Although this may sound excessive, it reflect a significant improvement from a year ago when £15,837 was the point at which people started to consider them themselves in serious financial difficulty.
Bright Grey’s ‘financial safety net’ report highlighted a significant change in attitude to personal debt.
In the face of the economic downturn and rising unemployment, consumers are more aware that servicing high levels of debt would present problems if their personal circumstances change.
Rising unemployment was a key concern among those surveyed, with 40 per cent citing unemployment as the factor most likely to affect their standard of living.
Serious illness was the main concern for 39 per cent of respondents.
Roger Edwards, proposition director at Bright Grey, said: “Over the past 12 months, Britons are sitting up and taking greater notice of the wider economic environment.
“People are more wary about getting themselves into serious levels of personal debt, but over £14,000 is still clearly a cause for concern.
“As a result, Britons need to keep control of their finances and have contingency plans in place to be able to continue to pay for their essential monthly outgoings.”
This month’s Debt Statistics from national money education charity Credit Action show that the trend for household debt to fall has stalled.

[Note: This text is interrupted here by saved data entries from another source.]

(* ===== verification/UplinkTrace.v ===== *)
(** * UplinkTrace: every accepted request is answered exactly once

    Client threads, the uplink thread and threads that drop clients all work on the
    queue of an uplink; each holds the queue lock for one of the operations of
    [Uplink] and releases it in between.  [ustep] is one such operation, [utrace]
    any interleaving of them. *)

From S2P Require Import Prelude Timing Types CacheMap Uplink UplinkIO.

Section Trace.
Context (cfg : config).

(** [ustep u accepted answers u']: the client requests accepted and the callbacks
    called by the step. *)
Inductive ustep : dnbd3_uplink_t -> list dnbd3_queue_client_t -> list answer -> dnbd3_uplink_t -> Prop :=
| us_queue u data callback handle start length hops rstart rend u' p :
    0 <= start -> 0 <= length <= _maxPayload cfg -> start + length <= img_virtualFilesize (up_image u) ->
    up_queueId u < 2 ^ 64 - 2 ->
    requestRange cfg (up_image u) callback start length = (rstart, rend) ->
    queueRequest cfg u data callback handle start length (requestHops cfg callback hops) rstart rend = Some (u', p) ->
    ustep u (with_client data callback handle start length []) [] u'
| us_unsent u handle : ustep u [] [] (markRequestUnsent u handle)
| us_resend u newOnly sendAll u' out :
    sendQueuedRequests u newOnly sendAll = Ok (u', out) -> ustep u [] [] u'
| us_remove u data callback u' answers :
    uplink_removeEntry u data callback = (u', answers) -> ustep u [] answers u'
| us_shutdown u : ustep u [] [] (up_set_shutdown u true)
| us_cancel u u' answers : cancelAllRequests u = (u', answers) -> ustep u [] answers u'
| us_payload u junk size payload : ustep u [] [] (receivePayload cfg junk u size payload)
| us_finish u handle u' answers : finishEntry u handle = Ok (u', answers) -> ustep u [] answers u'.

Inductive utrace : dnbd3_uplink_t -> list dnbd3_queue_client_t -> list answer -> dnbd3_uplink_t -> Prop :=
| ut_nil u : utrace u [] [] u
| ut_cons u acc1 ans1 u1 acc2 ans2 u2 :
    ustep u acc1 ans1 u1 -> utrace u1 acc2 ans2 u2 -> utrace u (acc1 ++ acc2) (ans1 ++ ans2) u2.

Hypothesis Hcfg : config_ok cfg.

Lemma answerClients_clients buf start end_ cs answers :
  answerClients buf start end_ cs = Ok answers -> answered answers = cs.
Proof.
  revert answers. induction cs as [|c cs IH]; intros answers; cbn [answerClients]; [by intros [= <-]|].
  destruct (assert_ _); cbn [mbind result_bind]; [|done].
  destruct (slice _ _ _); cbn [mbind result_bind]; [|done].
  destruct (answerClients buf start end_ cs) as [more|]; cbn [mbind result_bind]; [|done].
  intros [= <-]. cbn. f_equal. by apply IH.
Qed.

Lemma finishEntry_account u handle u' answers :
  uplink_wf u -> finishEntry u handle = Ok (u', answers) ->
  uplink_wf u' /\ up_shutdown u' = up_shutdown u
  /\ pending (up_queue u) ≡ₚ pending (up_queue u') ++ answered answers.
Proof.
  intros Hwf. unfold finishEntry. destruct (takeEntry u handle) as [u1 [e|]] eqn:Ht.
  - destruct (takeEntry_spec u handle u1 _ Hwf Ht) as (Hwf1 & Hs1 & _ & _ & _ & Hp).
    destruct (answerClients _ _ _ _) as [ans|] eqn:Ha; cbn [mbind result_bind]; [|done].
    apply answerClients_clients in Ha.
    assert (Hp' : pending (up_queue u) ≡ₚ pending (up_queue u1) ++ answered ans).
    { rewrite Ha, Hp, pending_cons. apply Permutation_app_comm. }
    destruct (qe_clients e); intros [= <- <-].
    + split; [done|]. by split; [apply Hs1|].
    + split; [by destruct Hwf1; split|]. by split; [apply Hs1|].
  - destruct (takeEntry_spec u handle u1 _ Hwf Ht) as (Hwf1 & Hs1 & _ & Hq & _). intros [= <- <-].
    split; [done|]. split; [apply Hs1|]. by rewrite Hq, app_nil_r.
Qed.

Lemma with_client_nil data callback handle start length before :
  with_client data callback handle start length before
  = with_client data callback handle start length [] ++ before.
Proof. unfold with_client. by destruct (_ =? _). Qed.

(** One operation accounts for every request, and refuses requests once the
    shutdown flag is set. *)
Lemma ustep_account u acc ans u' :
  uplink_wf u -> ustep u acc ans u' ->
  uplink_wf u' /\ pending (up_queue u') ++ answered ans ≡ₚ acc ++ pending (up_queue u)
  /\ (up_shutdown u = true -> up_shutdown u' = true /\ acc = []).
Proof.
  intros Hwf. destruct 1 as [u data callback handle start length hops rstart rend u' p Hs Hl He Hid Hrange Hq
    |u handle|u newOnly sendAll u' out Hr|u data callback u' ans Hr|u|u u' ans Hc|u junk size payload|u handle u' ans Hf].
  - pose proof (co_payload _ Hcfg).
    pose proof (requestRange_covers cfg Hcfg u Hwf callback start length Hs ltac:(lia) He rstart rend ltac:(lia) Hrange) as Hcov.
    destruct (queueRequest_spec cfg Hcfg u Hwf data callback handle start length Hs ltac:(lia) He Hid
      _ rstart rend u' p Hcov Hq) as (Hwf' & _ & Hp & _).
    split; [done|]. split; [rewrite Hp, with_client_nil, app_nil_r; done|].
    intros Hsd. unfold queueRequest in Hq. by rewrite Hsd in Hq.
  - destruct (markRequestUnsent_spec u Hwf handle) as (Hwf' & Hsr & Hp & _).
    split; [done|]. split; [by rewrite Hp, app_nil_r|]. intros Hsd. by rewrite (sr_shutdown _ _ Hsr).
  - destruct (sendQueuedRequests_spec u newOnly sendAll Hwf) as (u1 & out1 & Hr1 & Hwf' & Hsr & _ & Hp & _).
    rewrite Hr in Hr1. injection Hr1 as <- <-.
    split; [done|]. split; [by rewrite Hp, app_nil_r|]. intros Hsd. by rewrite (sr_shutdown _ _ Hsr).
  - destruct (uplink_removeEntry_spec u data callback u' ans Hwf Hr) as (Hwf' & Hsr & _ & Hp & _).
    split; [done|]. split; [by rewrite Hp|]. intros Hsd. by rewrite (sr_shutdown _ _ Hsr).
  - split; [by destruct Hwf; split|]. split; [by rewrite app_nil_r|done].
  - destruct (cancelAllRequests_spec u u' ans Hwf Hc) as (Hwf' & Hsr & _ & Hq & Hp & _).
    split; [done|]. split; [by rewrite Hq, Hp|]. intros Hsd. by rewrite (sr_shutdown _ _ Hsr).
  - split; [by destruct Hwf; split|]. split; [by rewrite app_nil_r|done].
  - destruct (finishEntry_account u handle u' ans Hwf Hf) as (Hwf' & Hsd & Hp).
    split; [done|]. split; [by rewrite Hp|]. intros. by rewrite Hsd.
Qed.

Lemma utrace_account u acc ans u' :
  utrace u acc ans u' -> uplink_wf u ->
  uplink_wf u' /\ pending (up_queue u') ++ answered ans ≡ₚ acc ++ pending (up_queue u)
  /\ (up_shutdown u = true -> up_shutdown u' = true /\ acc = []).
Proof.
  induction 1 as [u|u acc1 ans1 u1 acc2 ans2 u2 Hstep _ IH]; intros Hwf; [by rewrite app_nil_r|].
  destruct (ustep_account u acc1 ans1 u1 Hwf Hstep) as (Hwf1 & Hp1 & Hs1).
  destruct (IH Hwf1) as (Hwf2 & Hp2 & Hs2). split; [done|]. split.
  - unfold answered in *. rewrite map_app, (Permutation_app_comm (map _ ans1)), app_assoc, Hp2.
    rewrite <- !app_assoc, Hp1. solve_Permutation.
  - intros Hsd. destruct (Hs1 Hsd) as [Hsd1 ->]. by destruct (Hs2 Hsd1) as [? ->].
Qed.
End Trace.

(** ** A concrete uplink *)

Definition demo_config : config := Config 8192 0 65536 BGR_FULL 0 1 false.

Lemma demo_config_ok : config_ok demo_config.
Proof. by split; cbn. Qed.

(** Connected, nothing queued yet. *)
Definition demo_uplink : dnbd3_uplink_t :=
  Uplink (Conn 5 3 0) (Conn (-1) 0 0) RTT_IDLE 4 [] false false false 0 0 0 0 [] 0 demo_image.

Lemma demo_uplink_wf : uplink_wf demo_uplink.
Proof. split; cbn; try lia; [split; constructor|done]. Qed.

(** Client 9 asks for the bytes 100 to 300. *)
Definition demo_request : result (bool * dnbd3_uplink_t * list packet) :=
  uplink_requestInternal demo_config (fun _ => true) demo_uplink 9 1 77 100 200 0.
Definition demo_queued : dnbd3_uplink_t :=
  match demo_request with Ok (_, u, _) => u | Fault _ => demo_uplink end.
Definition demo_entry : dnbd3_queue_entry_t := QueueEntry 1 0 4096 [QueueClient 9 77 100 300 1] 1 true.
Definition demo_client : dnbd3_queue_client_t := QueueClient 9 77 100 300 1.

Lemma demo_queued_wf : uplink_wf demo_queued.
Proof.
  destruct (uplink_requestInternal_spec demo_config demo_config_ok (fun _ => true) demo_uplink demo_uplink_wf
    9 1 77 100 200 0) as (ok & u' & sent & Hrun & Hwf & _); [lia|lia|cbn; lia|cbn; lia|right; discriminate|].
  unfold demo_queued, demo_request. by rewrite Hrun.
Qed.

(** ** Theorems *)

(** A request through [uplink_requestInternal] for a range of the image never
    fails an assertion and keeps the queue well-formed (unique handles, the
    length counter exact, requests made of whole blocks inside the image, every
    client inside its request, at most 32 clients each).  If it is accepted,
    exactly the caller is added to the waiting clients; if it is refused, nothing
    changes and nothing is sent. *)
Theorem uplink_request_correct cfg send u data callback handle start length hops :
  config_ok cfg -> uplink_wf u -> 0 <= start -> 0 <= length < 2 ^ 32 ->
  start + length <= img_virtualFilesize (up_image u) -> up_queueId u < 2 ^ 64 - 2 ->
  (data = NULL \/ callback <> NULL) ->
  exists ok u' sent,
    uplink_requestInternal cfg send u data callback handle start length hops = Ok (ok, u', sent)
    /\ uplink_wf u'
    /\ (ok = true -> pending (up_queue u') ≡ₚ with_client data callback handle start length (pending (up_queue u)))
    /\ (ok = false -> u' = u /\ sent = []).
Proof.
  intros Hcfg Hwf Hs Hl He Hid Hcb.
  destruct (uplink_requestInternal_spec cfg Hcfg send u Hwf data callback handle start length hops Hs Hl He Hid Hcb)
    as (ok & u' & sent & Hrun & Hwf' & _ & _ & Hok & Hno). by exists ok, u', sent.
Qed.

Lemma uplink_request_correct_witness :
  exists ok u' sent,
    uplink_requestInternal demo_config (fun _ => true) demo_uplink 9 1 77 100 200 0 = Ok (ok, u', sent)
    /\ (ok = true -> pending (up_queue u') ≡ₚ [demo_client]).
Proof.
  destruct (uplink_request_correct demo_config (fun _ => true) demo_uplink 9 1 77 100 200 0)
    as (ok & u' & sent & Hrun & _ & Hok & _);
    [apply demo_config_ok|apply demo_uplink_wf|lia|lia|cbn; lia|cbn; lia|right; discriminate|].
  exists ok, u', sent. split; [exact Hrun|exact Hok].
Defined.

From February 2011 to December 2011 average household debt (excluding mortgages) fell by £18.50 per month.
However in January 2012 household debt (excluding mortgages) increased by £53.
The latest statistics from the charity confirm that the fall in household debt has stalled, with a fall of just £3 recorded in February.
Michelle Highman, CEO of Credit Action said: “Prior to January, we’d witnessed an encouraging long-term trend of falling average household debt (excluding mortgages).
“Unfortunately, since then it seems to have stalled. These developments show the importance of staying on top of your money.”